# Vir2 Mojo - Horn library



## Dynamitec (Dec 19, 2008)

Hi everyone,
i'm glad to announce that the Mojo website is finally online now - with some nice demos. The KSP scripting (my part on this library) is *really* heavy this time. The uncompiled script size of the different scripts / instruments has a total of almost 3 MB (it doesn't sound that much - but it's plain text ! From formant correct pitchbending, realtime legato, tempo synced swells / crescendos with variable length, physically correct vibrato to intelligent UI managment, Keyswitch managment, etc. - the KSP part is almost always beyond the limitations of KSP - especially bringing all this together in one library. Combined with real high quality samples and meticulously QCs, Mojo is a project i'm very proud to be part of!
Vir2 really did a fantastic job!

Check it out! o=< 
http://www.vir2.com/4DCGI/vir2/products/mojo/index.html?1205

Best,
Benjamin

PS: My thanks again goes to all the scripting gurus here who made KSP so powerful! o-[][]-o


----------



## Thonex (Dec 19, 2008)

Dynamitec @ Fri Dec 19 said:


> The uncompiled script size of the different scripts / instruments has a total of almost 3 MB (it doesn't sound that much - but it's plain text !




~o) ~o) ~o) 
>8o >8o >8o >8o >8o 

Wow... that,s a lot of code!!!

I can't imagine keeping track of that kind of code... congrats Benjamin. It looks really cool.

Cheers,

T


----------



## Dr.Quest (Dec 19, 2008)

Wow, this sounds good. Finally something like this that runs on a decent engine and has a reasonable price.
Super!
Congratulations.
J


----------



## gregjazz (Dec 20, 2008)

You really outdid yourself with this one, Benjamin! Sounds fantastic!!


----------



## Justus (Dec 20, 2008)

Cooool Sound!!!! Chris Hein watch out!


----------



## Big Bob (Dec 20, 2008)

Congratulations Benjamin,

No wonder we haven't seen much from you lately, you've been a busy little bee :lol: . I note that this library includes a Clarinet and I'm wondering if you can tell me anything about it? Tonal quality, articulations, all that sort of stuff.

Of course I hear it in the demo of Moonlight Serenade but in that context it's a bit hard to tell what it might sound like 'naked'. I've found that most libraries just throw in a puny clarinet as an afterthought (I think they just borrow one from their symphonic libraries).
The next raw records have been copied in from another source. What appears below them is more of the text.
(** X29 — the checkout handler in front of an instance of
    [StripeProvider]: since [createCheckout] throws nothing but
    [PaymentError], the endpoint never answers with the anonymous
    message and logs nothing.  It answers 200 with the session, or it
    hands the code, the message and the status of the [PaymentError] to
    [NextResponse.json]: that is the answer when the status is one
    [NextResponse.json] accepts, and the handler rejects when it is
    not (the provider rethrows a [PaymentError] of its cache adapter
    unchanged, whatever its status).  In particular a body without a
    [userId] in its metadata is answered 400 [INVALID_REQUEST], and
    nothing else happens. *)
Theorem checkout_endpoint_reports_the_provider
    (this : StripeProvider.t (S := S)) options request body checkoutOptions w :
  provider_createCheckout (CheckoutHandler.provider options)
  = StripeProvider.createCheckout this ->
  CheckoutHandler.method request = "POST" ->
  CheckoutHandler.json request = Ok (Some body) ->
  requested_checkout body = Some checkoutOptions ->
  ((exists session response,
      (StripeProvider.createCheckout this checkoutOptions w).1 = Ok session
      /\ handler options request w
         = (Ok response, (StripeProvider.createCheckout this checkoutOptions w).2)
      /\ reports_session session response)
   \/ (exists message code statusCode,
         (StripeProvider.createCheckout this checkoutOptions w).1
         = Throw (PaymentError message code statusCode)
         /\ handler options request w
            = (if accepted_status statusCode then
                 Ok {| CheckoutHandler.body :=
                         CheckoutHandler.ErrorBody code (Some message);
                       CheckoutHandler.status := statusCode mod 65536 |}
               else if (statusCode mod 65536 <? 200)
                       || (599 <? statusCode mod 65536)
                    then Throw status_out_of_range
                    else Throw (status_without_body (statusCode mod 65536)),
               (StripeProvider.createCheckout this checkoutOptions w).2)))
  /\ (truthy_string (CheckoutHandler.body_metadata body
                     ≫= (fun m => m !! "userId")) = false ->
      handler options request w
      = (Ok {| CheckoutHandler.body :=
                 CheckoutHandler.ErrorBody ErrorCodes.INVALID_REQUEST
                   (Some "userId is required in metadata for checkout");
               CheckoutHandler.status := 400 |},
         w)).
Proof.
  intros Hprovider Hmethod Hjson Hoptions.
  assert (Honly : only_PaymentError
                    (StripeProvider.createCheckout this checkoutOptions w).1).
  { apply (try_catch_throws _ _ (fun e => instanceof_PaymentError e = true)).
    intros e w1. apply (rethrow_only_PaymentError "Checkout creation failed: "). }
  assert (Hrun : handler options request w
                 = (match (StripeProvider.createCheckout this checkoutOptions w).1
                    with
                    | Ok session =>
                        Ok {| CheckoutHandler.body :=
                                CheckoutHandler.Created (cs_url session)
                                  (cs_id session);
                              CheckoutHandler.status := 200 |}
                    | Throw error => checkout_error_response error
                    end,
                    (StripeProvider.createCheckout this checkoutOptions w).2)).
  { unfold CheckoutHandler.createCheckoutHandler.
    rewrite Hmethod, String.eqb_refl, Hjson. cbn [negb].
    rewrite run_try_catch, run_bind, run_lift. cbv beta iota.
    revert Hoptions. unfold requested_checkout.
    destruct (nonempty_string (CheckoutHandler.body_priceId body))
      as [price|]; [|done].
    destruct (nonempty_string (CheckoutHandler.body_successUrl body))
      as [success|]; [|done].
    destruct (nonempty_string (CheckoutHandler.body_cancelUrl body))
      as [cancel|]; [|done].
    simpl. intros [= <-]. rewrite run_bind, Hprovider.
    match goal with
    | |- context [StripeProvider.createCheckout this ?o w] =>
        revert Honly;
        destruct (StripeProvider.createCheckout this o w)
          as [[session|error] w1]
    end.
    - intros _. reflexivity.
    - simpl. intros Hclass. rewrite run_checkout_catch. by destruct error. }
  split.
  - rewrite Hrun. revert Honly.
    destruct (StripeProvider.createCheckout this checkoutOptions w)
      as [[session|error] w1]; cbn [fst snd].
    + intros _. left. eexists. eexists. split; [reflexivity|].
      split; [reflexivity|]. split; [reflexivity|].
      eexists. split; [reflexivity|done].
    + simpl. destruct error as [message code statusCode| | |]; try done.
      intros _. right. exists message, code, statusCode.
      split; [reflexivity|].
      by rewrite (checkout_error_response_cases
                    (PaymentError message code statusCode)).
  - intros HuserId. rewrite Hrun.
    assert (Hmeta : metadata checkoutOptions = CheckoutHandler.body_metadata body).
    { revert Hoptions. unfold requested_checkout.
      destruct (nonempty_string (CheckoutHandler.body_priceId body)); [|done].
      destruct (nonempty_string (CheckoutHandler.body_successUrl body)); [|done].
      destruct (nonempty_string (CheckoutHandler.body_cancelUrl body)); [|done].
      simpl. by intros [= <-]. }
    unfold StripeProvider.createCheckout. rewrite Hmeta.
    by destruct (CheckoutHandler.body_metadata body ≫= (fun m => m !! "userId"))
      as [[|c u]|].
Qed.

End CheckoutHandlerOutcomes.

(** A provider whose [PaymentError] carries the status 204, which allows
    no body: the checkout handler rejects. *)
Lemma checkout_handler_outcomes_witness :
  (CheckoutHandler.createCheckoutHandler
     {| CheckoutHandler.provider :=
          {| provider_createCheckout checkoutOptions :=
               throw (PaymentError "Nothing to pay" ErrorCodes.PAYMENT_FAILED 204);
             provider_createPortalSession :=
               StripeProviderMethods.createPortalSession
                 stripeProvider_rate_limited sample_billing |};
        CheckoutHandler.cache := None |}
     {| CheckoutHandler.method := "POST";
        CheckoutHandler.json := Ok (Some checkout_body) |}
     Scenario.world).1
  = Throw (status_without_body 204).
Proof.
  destruct (checkout_handler_outcomes
              {| CheckoutHandler.provider :=
                   {| provider_createCheckout checkoutOptions :=
                        throw (PaymentError "Nothing to pay"
                                 ErrorCodes.PAYMENT_FAILED 204);
                      provider_createPortalSession :=
                        StripeProviderMethods.createPortalSession
                          stripeProvider_rate_limited sample_billing |};
                 CheckoutHandler.cache := None |}
              {| CheckoutHandler.method := "POST";
                 CheckoutHandler.json := Ok (Some checkout_body) |}
              Scenario.world)
    as (_ & Hpost & _ & _).
  destruct (Hpost eq_refl) as (_ & _ & _ & Hbody).
  exact (Hbody checkout_body (Scenario.checkout_request "ada@example.com")
           eq_refl eq_refl).
Defined.

(** The provider refuses to create the customer with status 429, and the
    endpoint answers 429; the cache adapter throws a [PaymentError] with
    the status 42, and the handler rejects with a [RangeError]. *)
Lemma checkout_endpoint_reports_the_provider_witness :
  (CheckoutHandler.createCheckoutHandler
     {| CheckoutHandler.provider := rate_limited_provider;
        CheckoutHandler.cache := None |}
     {| CheckoutHandler.method := "POST";
        CheckoutHandler.json := Ok (Some checkout_body) |}
     Scenario.world).1
  = Ok {| CheckoutHandler.body :=
            CheckoutHandler.ErrorBody ErrorCodes.PAYMENT_FAILED
              (Some "Customer creation failed: Too many requests");
          CheckoutHandler.status := 429 |}
  /\ (CheckoutHandler.createCheckoutHandler
        {| CheckoutHandler.provider :=
             {| provider_createCheckout :=
                  StripeProvider.createCheckout stripeProvider_out_of_quota;
                provider_createPortalSession :=
                  StripeProviderMethods.createPortalSession
                    stripeProvider_out_of_quota sample_billing |};
           CheckoutHandler.cache := None |}
        {| CheckoutHandler.method := "POST";
           CheckoutHandler.json := Ok (Some checkout_body) |}
        unit_world).1
     = Throw status_out_of_range.
Proof.
  split.
  - destruct (checkout_endpoint_reports_the_provider
                stripeProvider_rate_limited
                {| CheckoutHandler.provider := rate_limited_provider;
                   CheckoutHandler.cache := None |}
                {| CheckoutHandler.method := "POST";
                   CheckoutHandler.json := Ok (Some checkout_body) |}
                checkout_body (Scenario.checkout_request "ada@example.com")
                Scenario.world eq_refl eq_refl eq_refl eq_refl)
      as [[(session & response & Hprovider & _)
          |(message & code & statusCode & Hprovider & Hrun)] _].
    + discriminate Hprovider.
    + rewrite Hrun. injection Hprovider as <- <- <-. reflexivity.
  - destruct (checkout_endpoint_reports_the_provider
                stripeProvider_out_of_quota
                {| CheckoutHandler.provider :=
                     {| provider_createCheckout :=
                          StripeProvider.createCheckout stripeProvider_out_of_quota;
                        provider_createPortalSession :=
                          StripeProviderMethods.createPortalSession
                            stripeProvider_out_of_quota sample_billing |};
                   CheckoutHandler.cache := None |}
                {| CheckoutHandler.method := "POST";
                   CheckoutHandler.json := Ok (Some checkout_body) |}
                checkout_body (Scenario.checkout_request "ada@example.com")
                unit_world eq_refl eq_refl eq_refl eq_refl)
      as [[(session & response & Hprovider & _)
          |(message & code & statusCode & Hprovider & Hrun)] _].
    + discriminate Hprovider.
    + rewrite Hrun. injection Hprovider as <- <- <-. reflexivity.
Defined.

Section PortalHandlerOutcomes.
Context {S : Type} (URL_parses : string -> bool).
Implicit Types (provider : PaymentProviderAsync S)
  (request : PortalHandler.NextRequest) (w : World S).

Local Abbreviation handler := (PortalHandler.createPortalHandler URL_parses).

Lemma run_portal_catch error w :
  (match error with
   | PaymentError message code statusCode =>
       lift (PortalHandler.respond
               (PortalHandler.ErrorBody code (Some message)) statusCode)
   | _ =>
       emit (EvConsoleLog ("Portal handler error: "
                           +:+ message_or_unknown error));;
       lift (PortalHandler.respond
               (PortalHandler.ErrorBody ErrorCodes.PAYMENT_FAILED
                  (Some "Failed to create portal session")) 500)
   end : M S _) w
  = (portal_error_response error,
     match error with
     | PaymentError _ _ _ => w
     | _ => logged [EvConsoleLog ("Portal handler error: "
                                  +:+ message_or_unknown error)] w
     end).
Proof. by destruct error. Qed.

Lemma portal_error_response_cases error :
  portal_error_response error
  = match error with
    | PaymentError message code statusCode =>
        if accepted_status statusCode then
          Ok {| PortalHandler.body := PortalHandler.ErrorBody code (Some message);
                PortalHandler.status := statusCode mod 65536 |}
        else if (statusCode mod 65536 <? 200) || (599 <? statusCode mod 65536)
             then Throw status_out_of_range
             else Throw (status_without_body (statusCode mod 65536))
    | _ =>
        Ok {| PortalHandler.body :=
                PortalHandler.ErrorBody ErrorCodes.PAYMENT_FAILED
                  (Some "Failed to create portal session");
              PortalHandler.status := 500 |}
    end.
Proof.
  destruct error as [message code statusCode| | |]; try reflexivity.
  unfold portal_error_response, PortalHandler.respond.
  rewrite response_status_accepted.
  destruct (accepted_status statusCode); [done|].
  by destruct ((statusCode mod 65536 <? 200) || (599 <? statusCode mod 65536)).
Qed.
There just don't seem to be any decent Jazz Clarinet samples kicking around. :cry: Warp IV will be coming out with a Jazz Clarinet Library soon and they did a great job with the jazz aritculations and such but unfortunately, the guy they sampled has a very 'thin' tone. Benny Goodman he's not :roll: 

Merry Christmas to all,

God Bless,

Bob


----------



## Dynamitec (Dec 20, 2008)

Hi Bob,

In fact, every single instrument in the whole library has the same quality and almost the same number of articulations (it just variates very slightly). There is absolutely no instrument which is added as an afterthought - all instruments were planed from the beginning and putted together with the same care. And as i already said: Vir2 did a really great job putting it all together! It was really fun (but also a lot of work  ) doing the scripting work with so much material to work with.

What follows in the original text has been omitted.